—Ya he oído eso antes en alguna parte —murmuró Elena.
—Y tú, sargento, toma a tu grupo y empieza con ejercicios de armas. Si se te acaban los ejercicios barrayaranos, los procedimientos corrientes oseranos están en los ordenadores; cópiales alguno. Paséalos. Baz tendrá a su gente tirada en el suelo allá en máquinas…, los obligará a hacer una limpieza como jamás la han hecho antes. Y después que yo tenga dispuesto ese reglamento, podremos empezar a hacerles preguntas sobre él, además. Extenuadlos.
—Mi señor —dijo sombrío el sargento—, ellos son veinte y nosotros, cuatro. Al terminar la semana, ¿quiénes cree usted que estarán más cansados? —Se puso vehemente—. ¡Mi primera responsabilidad es cuidar de su pellejo, maldita sea!
—¡Estoy pensando en mi pellejo, créeme! Y puedes proteger mejor mi pellejo yendo allí y haciéndoles creer que soy un jefe mercenario.
—Más que un jefe, un director de holovídeos —murmuró Bothari.
El trabajo de corrección del Reglamento Imperial demostró ser más largo y engorroso de lo que Miles había previsto. Incluso el sacrificio salvaje de capítulos tales como los que detallaban instrucciones para ceremonias puramente barrayaranas, como la Revista del Cumpleaños del Emperador, dejaba en pie una enorme cantidad de material. Miles cortaba grandes trozos, haciendo limpieza tan rápido como podía.

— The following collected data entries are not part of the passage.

(** * Timesheet form: state store and entry grid

    A shallow embedding of [static/js/timesheet/state.js] (the
    [TimesheetState] singleton) and [static/js/timesheet/entries.js] (the
    [EntriesModule] grid), followed by the properties of the two modules.

    - A JavaScript string is held as the bytes of its UTF-8 form, so an
      ASCII character is one [ascii] and any other character two to four
      of them.
    - JavaScript numbers are IEEE 754 binary64 values.  They are modelled by
      [spec_float] with precision 53 and maximal exponent 1024, so every
      arithmetic step rounds exactly as the engine does.
    - The DOM is modelled by the elements the code reads and writes: the
      rows of [#entries-body] with their seven hour inputs, the total
      cells, the hour type selector and the add controls.  A row is built
      from markup into which the hour type, the dates and the day values
      are written without escaping; the rows of the model are those the
      markup parses to when these texts are plain ([plain_splices]), and
      the statements about the content of a built row assume it.
    - [TimesheetState] is a record; its methods are functions on a [World]
      that also holds the document, the console and the trace of listener
      calls. *)

From Stdlib Require Import ZArith List String Ascii Bool Lia DecimalString.
From Stdlib Require Import Floats.SpecFloat.
From stdpp Require Import gmap strings list.
(** * pkg/exectest/helm.go: the recording test double for the helm executor

    A shallow embedding of the [Helm] double of package [exectest] and the
    properties its specification states about it.

    - Go strings are byte strings: [string].
    - A Go [error] is a nilable interface value: [option error], [None] for nil.
    - A nilable map is [option (gmap K V)]: Go tells a nil map from an empty one
      ([helm.Lists == nil]).
    - Methods on [*Helm] run in the monad [M]: they read and write the receiver,
      log every lock operation and every assignment to an observation field,
      and end either by returning or by panicking. *)

From Stdlib Require Import ZArith Lia Strings.String Strings.Ascii.
From stdpp Require Import base option list gmap strings.

Local Open Scope string_scope.
Local Open Scope list_scope.
Local Open Scope Z_scope.

(** ** Package [strings] and [fmt] *)

(** [strings.Contains(s, substr)]: [substr] occurs somewhere in [s]. *)
Fixpoint Contains (s substr : string) : bool :=
  String.prefix substr s ||
  match s with
  | EmptyString => false
  | String _ s' => Contains s' substr
  end.

(** [strings.Join(elems, sep)]. *)
Fixpoint Join (elems : list string) (sep : string) : string :=
  match elems with
  | [] => ""
  | [e] => e
  | e :: rest => e +:+ sep +:+ Join rest sep
  end.

(** [fmt.Sprintf("%v", b)] for a bool. *)
Definition Sprint_bool (b : bool) : string := if b then "true" else "false".

(** The propositional reading of [Contains]. *)
Definition substring_of (sub s : string) : Prop :=
  ∃ l r, s = l +:+ sub +:+ r.

(** ** Errors and panics *)

(** The error values [errors.New] and [fmt.Errorf] build: a message. *)
Inductive error := errorString (msg : string).

Definition Error (e : error) : string := let 'errorString msg := e in msg.

Inductive panic :=
| NilDereference                   (* runtime error: nil pointer dereference *)
| InvalidVersion (input : string). (* semver.MustParse: panic(err) *)

Inductive outcome (A : Type) :=
| Returned (a : A)
| Panicked (p : panic).
Arguments Returned {A} a.
Arguments Panicked {A} p.

(** ** github.com/Masterminds/semver/v3

    The library is imported by helm.go and lives outside the repository. The
    module below models the part the double calls: [NewVersion]/[MustParse]
    on the library's version pattern
    [v?N(.N)?(.N)?(-PRE)?(+META)?], the accessors and [Compare] with its
    derived [Equal] and [GreaterThan]. *)
Module semver.

Record Version := mkVersion {
  major : Z; minor : Z; patch : Z;   (* uint64 *)
  pre : string;
  metadata : string;
  original : string
}.

Definition is_num (c : ascii) : bool :=
  let n := Z.of_nat (nat_of_ascii c) in (48 <=? n) && (n <=? 57).

(** num, the letters and the hyphen: the constant [allowed]. *)
Definition is_allowed (c : ascii) : bool :=
  let n := Z.of_nat (nat_of_ascii c) in
  is_num c || ((65 <=? n) && (n <=? 90)) || ((97 <=? n) && (n <=? 122))
  || (n =? 45).

Definition is_dot (c : ascii) : bool := Z.of_nat (nat_of_ascii c) =? 46.

Fixpoint all_chars (p : ascii → bool) (s : string) : bool :=
  match s with
  | EmptyString => true
  | String c s' => p c && all_chars p s'
  end.

(** The longest prefix of [s] whose characters satisfy [p], and the rest. *)
Fixpoint span (p : ascii → bool) (s : string) : string * string :=
  match s with
  | EmptyString => ("", "")
  | String c s' =>
      if p c then let '(a, b) := span p s' in (String c a, b)
      else ("", s)
  end.

(** [strings.Split(s, ".")]. *)
Fixpoint split_dot (s : string) : list string :=
  match s with
  | EmptyString => [""]
  | String c s' =>
      if is_dot c then "" :: split_dot s'
      else match split_dot s' with
           | [] => [String c ""]
           | p :: ps => String c p :: ps
           end
  end.

Fixpoint digits_value (acc : Z) (s : string) : Z :=
  match s with
  | EmptyString => acc
  | String c s' => digits_value (10 * acc + (Z.of_nat (nat_of_ascii c) - 48)) s'
  end.

(** [strconv.ParseUint(s, 10, 64)]; [None] for its syntax and range errors. *)
Definition ParseUint (s : string) : option Z :=
  match s with
  | EmptyString => None
  | _ =>
      if all_chars is_num s then
        let n := digits_value 0 s in
        if n <? 2 ^ 64 then Some n else None
      else None
  end.

(** One optional dot-and-digits group of the pattern: the digits matched and
    the rest. *)
Definition dot_number (s : string) : option string * string :=
  match s with
  | String c s' =>
      if is_dot c then
        match span is_num s' with
        | (EmptyString, _) => (None, s)
        | (ds, rest) => (Some ds, rest)
        end
      else (None, s)
  | EmptyString => (None, s)
  end.

(** One optional tagged group of the pattern, the tag being a hyphen (45,
    pre-release) or a plus (43, metadata) and the body dot-separated
    non-empty identifiers over [allowed]: the body matched (empty when the
    group does not take part) and the rest. *)
Definition tagged (tag : Z) (s : string) : string * string :=
  match s with
  | String c s' =>
      if Z.of_nat (nat_of_ascii c) =? tag then
        let '(body, rest) := span (λ c, is_allowed c || is_dot c) s' in
        if forallb (λ part, negb (String.eqb part "")) (split_dot body)
        then (body, rest) else ("", s)
      else ("", s)
  | EmptyString => ("", s)
  end.

Definition strip_v (s : string) : string :=
  match s with
  | String c s' => if Z.of_nat (nat_of_ascii c) =? 118 then s' else s
  | EmptyString => s
  end.

Definition validatePrerelease (p : string) : bool :=
  forallb (λ part,
    if all_chars is_num part
    then negb ((1 <? Z.of_nat (String.length part)) && String.prefix "0" part)
    else all_chars is_allowed part) (split_dot p).

Definition validateMetadata (m : string) : bool :=
  forallb (all_chars is_allowed) (split_dot m).

(** [NewVersion(v)]; [None] stands for its error results. *)
Definition NewVersion (v : string) : option Version :=
  let '(m1, r1) := span is_num (strip_v v) in
  let '(m2, r2) := dot_number r1 in
  let '(m3, r3) := dot_number r2 in
  let '(m5, r4) := tagged 45 r3 in
  let '(m8, r5) := tagged 43 r4 in
  if negb (String.eqb r5 "") || String.eqb m1 "" then None else
  maj ← ParseUint m1;
  min ← match m2 with Some ds => ParseUint ds | None => Some 0 end;
  pat ← match m3 with Some ds => ParseUint ds | None => Some 0 end;
  if negb (String.eqb m5 "") && negb (validatePrerelease m5) then None else
  if negb (String.eqb m8 "") && negb (validateMetadata m8) then None else
  Some (mkVersion maj min pat m5 m8 v).

(** [MustParse(v)]: panics on error. *)
Definition MustParse (v : string) : outcome Version :=
  match NewVersion v with
  | Some sv => Returned sv
  | None => Panicked (InvalidVersion v)
  end.
Lemma attempts_sent todo w :
  exists n, (n <= length todo)%nat
            /\ sent (snd (attempts self req retries backoff todo w)) = sent w ++ replicate n req.
Proof.
  revert w. induction todo as [|attempt todo IH]; intros w.
  - exists 0%nat. split; [done|]. cbn. by rewrite app_nil_r.
  - cbn [attempts length]. unfold bind.
    pose proof (attempt_once_sent attempt w) as H1.
    destruct (attempt_once self req retries backoff attempt w) as [[e|[data|]] w1];
      cbn [snd ret] in *.
    + exists 1%nat. split; [lia | done].
    + exists 1%nat. split; [lia | done].
    + destruct (IH w1) as (n & Hn & Hs). exists (S n). split; [lia|].
      rewrite Hs, H1, <- app_assoc. done.
Qed.

(** An attempt whose answer backs off sleeps [backoff * attempt]; one whose
    answer passes over does not sleep. *)
Lemma attempt_once_backs_off attempt w :
  (0 <= backoff * inject_Z attempt)%Q ->
  backs_off (remote (session self) (length (sent w)) req) = true ->
  exists w', attempt_once self req retries backoff attempt w = (inr None, w')
             /\ sent w' = sent w ++ [req]
             /\ slept w' = slept w ++ [(backoff * inject_Z attempt)%Q].
Proof.
  intros Hw H. apply Qle_bool_iff in Hw.
  unfold attempt_once, try_except, bind, send, log, sleep, raise_for_status, lift, raise, ret.
  destruct (remote (session self) (length (sent w)) req) as [detail|st body]; cbn in *.
  - rewrite Hw. eauto.
  - destruct (st =? 200).
    + destruct body as [e|data]; [|done]. cbn. rewrite H, Hw. eauto.
    + destruct (st =? 429); cbn in *.
      * rewrite Hw. cbn. eauto.
      * rewrite H. cbn. rewrite Hw. eauto.
Qed.

Lemma attempt_once_passes_over attempt w :
  passes_over (remote (session self) (length (sent w)) req) = true ->
  attempt_once self req retries backoff attempt w =
    (inr None, {| sent := sent w ++ [req]; slept := slept w; logged := logged w |}).
Proof.
  intros H.
  unfold attempt_once, try_except, bind, send, log, sleep, raise_for_status, lift, raise, ret.
  destruct (remote (session self) (length (sent w)) req) as [detail|st body]; [done|].
  cbn in *. destruct (st =? 200); [done|]. destruct (st =? 429); [done|].
  cbn in *. by destruct ((400 <=? st) && (st <? 600)).
Qed.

Era el contacto más cercano que había tenido en su vida con normas militares, y pensaba en ellas a altas horas del ciclo nocturno. La organización parecía ser la clave. Tener enormes masas de hombres adecuadamente armonizadas, junto con el material, en el lugar apropiado, en el momento apropiado, en el orden apropiado, con la rapidez requerida para lograr incluso la supervivencia; luchar a brazo partido para encerrar una realidad infinitamente compleja y confusa en el contorno abstracto de la victoria… La organización, al parecer, podía además superar al coraje como virtud militar.
Recordó una observación de su abuelo: «Se han ganado o perdido más batallas por la acción de los oficiales encargados de suministros que por la de cualquier Estado Mayor.» Había, a propósito, una anécdota clásica acerca de un oficial de suministros que había remitido a las tropas del entonces joven general guerrillero la munición equivocada. «Le tuve colgado de los pulgares durante un día», solía recordar su abuelo, «pero el príncipe Xav me hizo bajarle». Miles palpó su daga en la cintura y eliminó cinco pantallas de normas sobre armamento de plasma montado en la nave, por obsoleto desde hacía ya una generación.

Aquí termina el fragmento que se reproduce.